__To do__
Your job is to set down the stretch of entries that opens with the line containing "(** [for (const x of xs) s.add(x)] *)" and closes with the line containing "Definition or0 (x". Keep both end lines, copy each exactly, and add nothing.

__Given records__
(** * how-person: the aggregator, the extractors' classifiers and the tool handler

    A shallow embedding of [src/analyzer.ts], [src/index.ts], [src/types.ts]
    and of the services ([TwitterService], [GitHubService],
    [SpeakerDeckService], [BlogService]), with the properties of the
    specification proved about it.  Of the blog service, [analyzeCommStyle]
    (which compares with a floating-point product) and
    [estimatePostFrequency] (which parses dates) are left out, and with them
    the assembly of its analysis.

    Conventions of the model.
    - A JavaScript string is a [string] holding its UTF-8 bytes; [jsLength]
      counts UTF-16 code units as [String.prototype.length] does.  Substring
      tests on well-formed text agree on both encodings.
    - A number that counts or tallies is a [Z]; a frequency or ratio is a [Q]
      (the arithmetic is the exact one: no rounding, no NaN).
    - A plain object used as [Record<string, number>] is a [JsRecord]: the
      list of its own entries.  A record that is a value of the data model,
      a field of an analysis or of a result, lists them in property order,
      the order of [Object.entries].  An object that the code fills key by
      key lists them in the order of their creation.  The aggregator fills
      such objects with keys that it is given, the merged tallies and the
      counts of the work styles: where it enumerates or returns them,
      [propertyOrder] puts the array indices first.  The objects that the
      extractors fill have keys of their own making (words of fixed lists,
      topics that hold such a word, category labels) or names that the code
      host gives: there the order of creation stands as it is.  No key is a
      member of [Object.prototype], so that a key that was never set reads
      [undefined].
    - A [Set<string>] is the list of its members in insertion order.
    - An awaited call that may throw returns an [Outcome]. *)

From Stdlib Require Import List String Ascii Bool Arith ZArith QArith Lia.
From Stdlib Require Import Permutation Sorted.
From Stdlib Require Import DecimalString.
Import ListNotations.
Local Open Scope string_scope.
Local Open Scope list_scope.

(** ** Strings *)

(** UTF-16 code units contributed by one UTF-8 byte: a continuation byte
    contributes none, the lead byte of a four-byte sequence two. *)
Definition utf16_units (c : ascii) : nat :=
  let n := nat_of_ascii c in
  if (n <? 128)%nat then 1
  else if (n <? 192)%nat then 0
  else if (n <? 240)%nat then 1
  else 2.

(** [s.length] *)
Fixpoint jsLength (s : string) : nat :=
  match s with
  | EmptyString => 0
  | String c s' => utf16_units c + jsLength s'
  end.

(** [s.startsWith(p)] *)
Definition startsWith (s p : string) : bool := String.prefix p s.

(** [s.includes(needle)] *)
Fixpoint includes (s needle : string) : bool :=
  String.prefix needle s ||
  match s with
  | EmptyString => false
  | String _ s' => includes s' needle
  end.

(** Truthiness of a string: the empty string is falsy. *)
Definition truthy (s : string) : bool := negb (String.eqb s "").

(** [xs.join(sep)] *)
Fixpoint join (sep : string) (xs : list string) : string :=
  match xs with
  | [] => ""
  | [x] => x
  | x :: rest => (x ++ sep ++ join sep rest)%string
  end.

(** [`${n}`] for a count [n]: its decimal digits *)
Definition decimal (n : nat) : string := NilEmpty.string_of_uint (Nat.to_uint n).

(** ** Objects used as records, sets, and [Array.prototype.sort] *)

Definition JsRecord (V : Type) := list (string * V).

Module Obj.

(** [o[k]] ([None] is [undefined]) *)
Fixpoint get {V : Type} (o : JsRecord V) (k : string) : option V :=
  match o with
  | [] => None
  | (k', v) :: o' => if String.eqb k' k then Some v else get o' k
  end.

(** [o[k] = v]: an existing property keeps its place, a new one goes last. *)
Fixpoint set {V : Type} (o : JsRecord V) (k : string) (v : V) : JsRecord V :=
  match o with
  | [] => [(k, v)]
  | (k', v') :: o' =>
      if String.eqb k' k then (k', v) :: o' else (k', v') :: set o' k v
  end.

(** [Object.entries(o)], [Object.keys(o)], [Object.fromEntries(es)] *)
Definition entries {V : Type} (o : JsRecord V) : list (string * V) := o.

Definition keys {V : Type} (o : JsRecord V) : list string := map fst o.

Definition fromEntries {V : Type} (es : list (string * V)) : JsRecord V :=
  fold_left (fun o e => set o (fst e) (snd e)) es [].

End Obj.

Module JsSet.

Definition has (s : list string) (x : string) : bool :=
  existsb (String.eqb x) s.

(** [s.add(x)] *)
Definition add (s : list string) (x : string) : list string :=
  if has s x then s else s ++ [x].

(** [for (const x of xs) s.add(x)] *)
Definition addAll (s : list string) (xs : list string) : list string :=
  fold_left add xs s.

End JsSet.

(** [xs.sort(cmp)]: the sort is stable, so with a consistent comparator its
    result is the one computed by stable insertion. *)
Fixpoint insertSorted {A : Type} (cmp : A -> A -> Z) (x : A) (l : list A) : list A :=
  match l with
  | [] => [x]
  | y :: l' => if (cmp x y <=? 0)%Z then x :: l else y :: insertSorted cmp x l'
  end.

Definition Array_sort {A : Type} (cmp : A -> A -> Z) (l : list A) : list A :=
  fold_right (insertSorted cmp) [] l.

(** [(a, b) => b[1] - a[1]] *)
Definition sortByScore (a b : string * Z) : Z := (snd b - snd a)%Z.

(** [x || 0] for a number or [undefined] *)
Definition or0 (x : option Z) : Z :=
  match x with
  | Some n => if (n =? 0)%Z then 0%Z else n
  | None => 0%Z
  end.

(** [for (const [k, score] of es) tally[k] = (tally[k] || 0) + score] *)
Definition accumulate (tally : JsRecord Z) (es : list (string * Z)) : JsRecord Z :=
  fold_left (fun t e => Obj.set t (fst e) (or0 (Obj.get t (fst e)) + snd e)%Z) es tally.

(** ** The property order of a plain object

    [Object.entries], [Object.keys] and [Object.fromEntries] meet the own
    properties of a plain object in its property order: the keys that are
    array indices first, in ascending numeric order, then the other keys in
    the order of their creation. *)

(** The value of a string of decimal digits, after the digits of [acc]. *)
Fixpoint digitsValue (s : string) (acc : N) : option N :=
  match s with
  | EmptyString => Some acc
  | String c rest =>
      let d := N_of_ascii c in
      if ((48 <=? d) && (d <=? 57))%N
      then digitsValue rest (acc * 10 + (d - 48))%N
      else None
  end.

(** [k] is an array index: the canonical numeral, without leading zero, of
    an integer from 0 to 2^32 - 2. *)
Definition arrayIndex (k : string) : option N :=
  match k with
  | EmptyString => None
  | String c rest =>
      if Ascii.eqb c "0" && negb (String.eqb rest "") then None
      else
        match digitsValue k 0 with
        | Some n => if (n <=? 4294967294)%N then Some n else None
        | None => None
        end
  end.

Definition isArrayIndex (k : string) : bool :=
  match arrayIndex k with
  | Some _ => true
  | None => false
  end.

Definition byIndex {V : Type} (a b : string * V) : Z :=
  let index e := match arrayIndex (fst e) with
                 | Some n => Z.of_N n
                 | None => 0%Z
                 end in
  (index a - index b)%Z.

(** The entries of an object in property order; [created] lists them in the
    order of their creation. *)
Definition propertyOrder {V : Type} (created : JsRecord V) : JsRecord V :=
  Array_sort byIndex (filter (fun e => isArrayIndex (fst e)) created)
  ++ filter (fun e => negb (isArrayIndex (fst e))) created.

(** ** types.ts *)

Inductive Platform := GITHUB | TWITTER | SPEAKERDECK | BLOG.

Record TechStack := {
  ts_languages : JsRecord Z;
  ts_frameworks : JsRecord Z;
  ts_tools : JsRecord Z;
  ts_topics : list string
}.

(** [Partial<TechStack>] *)
Record PartialTechStack := {
  pts_languages : option (JsRecord Z);
  pts_frameworks : option (JsRecord Z);
  pts_tools : option (JsRecord Z);
  pts_topics : option (list string)
}.

Record Communication := {
  c_style : option string;
  c_frequency : option Q;
  c_topics : option (list string)
}.

Record Personality := {
  p_interests : list string;
  p_activities : list string;
  p_communication : Communication;
  p_workStyle : option string
}.

(** [Partial<Personality>] *)
Record PartialPersonality := {
  pp_interests : option (list string);
  pp_activities : option (list string);
  pp_communication : option Communication;
  pp_workStyle : option string
}.

(** [rawData] is a diagnostic payload that the aggregator never reads; it is
    left out. *)
Record PlatformAnalysis := {
  platform : Platform;
  url : string;
  techStack : PartialTechStack;
  personality : PartialPersonality
}.

Record AnalysisResult := {
  ar_platforms : list PlatformAnalysis;
  ar_techStack : TechStack;
  ar_personality : Personality;
  ar_summary : string
}.

Record AnalysisRequest := {
  github : option string;
  twitter : option string;
  speakerdeck : option string;
  blog : option string
}.

(** ** analyzer.ts: mergeTechStacks *)

Definition addTally (tally : JsRecord Z) (r : option (JsRecord Z)) : JsRecord Z :=
  match r with
  | Some o => accumulate tally (Obj.entries o)
  | None => tally
  end.

Definition addTopics (s : list string) (ts : option (list string)) : list string :=
  match ts with
  | Some l => JsSet.addAll s l
  | None => s
  end.

Record TechAcc := {
  acc_languages : JsRecord Z;
  acc_frameworks : JsRecord Z;
  acc_tools : JsRecord Z;
  acc_topicsSet : list string
}.

Definition techStep (acc : TechAcc) (analysis : PlatformAnalysis) : TechAcc :=
  {| acc_languages := addTally (acc_languages acc) (pts_languages (techStack analysis));
     acc_frameworks := addTally (acc_frameworks acc) (pts_frameworks (techStack analysis));
     acc_tools := addTally (acc_tools acc) (pts_tools (techStack analysis));
     acc_topicsSet := addTopics (acc_topicsSet acc) (pts_topics (techStack analysis)) |}.

(** [Object.fromEntries(Object.entries(tally).sort(sortByScore))]: [tally]
    is the object as the loop created it, and the result is the new object
    as its readers meet it, in property order. *)
Definition sortedRecord (tally : JsRecord Z) : JsRecord Z :=
  propertyOrder
    (Obj.fromEntries (Array_sort sortByScore (Obj.entries (propertyOrder tally)))).

Definition mergeTechStacks (analyses : list PlatformAnalysis) : TechStack :=
  let acc := fold_left techStep analyses
               {| acc_languages := []; acc_frameworks := []; acc_tools := [];
                  acc_topicsSet := [] |} in
  {| ts_languages := sortedRecord (acc_languages acc);
     ts_frameworks := sortedRecord (acc_frameworks acc);
     ts_tools := sortedRecord (acc_tools acc);
     ts_topics := acc_topicsSet acc |}.

(** ** analyzer.ts: summarizeCommunicationStyle *)

Definition insufficient : string := "情報不足のため分析できません".

(** A pattern [/a|b|c/i] is the list of its alternatives; none of them holds a
    cased letter, so [pattern.test(s)] is a substring test. *)
Definition test (pattern : list string) (s : string) : bool :=
  existsb (includes s) pattern.

Definition keywordPatterns : list (list string * string) :=
  [ (["技術"; "詳細"; "解説"; "コード"; "実装"], "技術的");
    (["教育"; "共有"; "チュートリアル"; "学習"], "教育的");
    (["リーダー"; "マネジメント"; "戦略"; "ビジョン"], "リーダーシップ");
    (["チーム"; "協力"; "協調"; "協働"], "協調的");
    (["個人"; "一人"; "ソロ"], "個人的");
    (["簡潔"; "シンプル"], "簡潔");
    (["詳細"; "丁寧"; "深い"], "詳細");
    (["バランス"], "バランス");
    (["影響力"; "発信"], "発信力") ].

(** [keywords[keyword] = (keywords[keyword] || 0) + 1] *)
Definition increment (counts : JsRecord Z) (k : string) : JsRecord Z :=
  Obj.set counts k (or0 (Obj.get counts k) + 1)%Z.

Definition countKeywords (keywords : JsRecord Z) (style : string) : JsRecord Z :=
  fold_left
    (fun kw pk => if test (fst pk) style then increment kw (snd pk) else kw)
    keywordPatterns keywords.

Definition summarizeCommunicationStyle (styles : list string) : string :=
  match styles with
  | [] => insufficient
  | [only] => only
  | first :: _ =>
      let keywords := fold_left countKeywords styles [] in
      let sortedKeywords := map fst (Array_sort sortByScore (Obj.entries keywords)) in
      match sortedKeywords with
      | [] => first
      | k0 :: k1 :: _ => (k0 ++ "かつ" ++ k1 ++ "なコミュニケーションスタイル")%string
      | [k0] => (k0 ++ "なコミュニケーションスタイル")%string
      end
  end.

(** ** analyzer.ts: mergePersonalities *)

Definition addAllOpt (s : list string) (xs : option (list string)) : list string :=
  match xs with
  | Some l => JsSet.addAll s l
  | None => s
  end.

(** [analysis.personality.communication?.style], and so on *)
Definition commStyle (a : PlatformAnalysis) : option string :=
  match pp_communication (personality a) with
  | Some c => c_style c
  | None => None
  end.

__Answer to this problem__
(** [for (const x of xs) s.add(x)] *)
Definition addAll (s : list string) (xs : list string) : list string :=
  fold_left add xs s.

End JsSet.

(** [xs.sort(cmp)]: the sort is stable, so with a consistent comparator its
    result is the one computed by stable insertion. *)
Fixpoint insertSorted {A : Type} (cmp : A -> A -> Z) (x : A) (l : list A) : list A :=
  match l with
  | [] => [x]
  | y :: l' => if (cmp x y <=? 0)%Z then x :: l else y :: insertSorted cmp x l'
  end.

Definition Array_sort {A : Type} (cmp : A -> A -> Z) (l : list A) : list A :=
  fold_right (insertSorted cmp) [] l.

(** [(a, b) => b[1] - a[1]] *)
Definition sortByScore (a b : string * Z) : Z := (snd b - snd a)%Z.

(** [x || 0] for a number or [undefined] *)
Definition or0 (x : option Z) : Z :=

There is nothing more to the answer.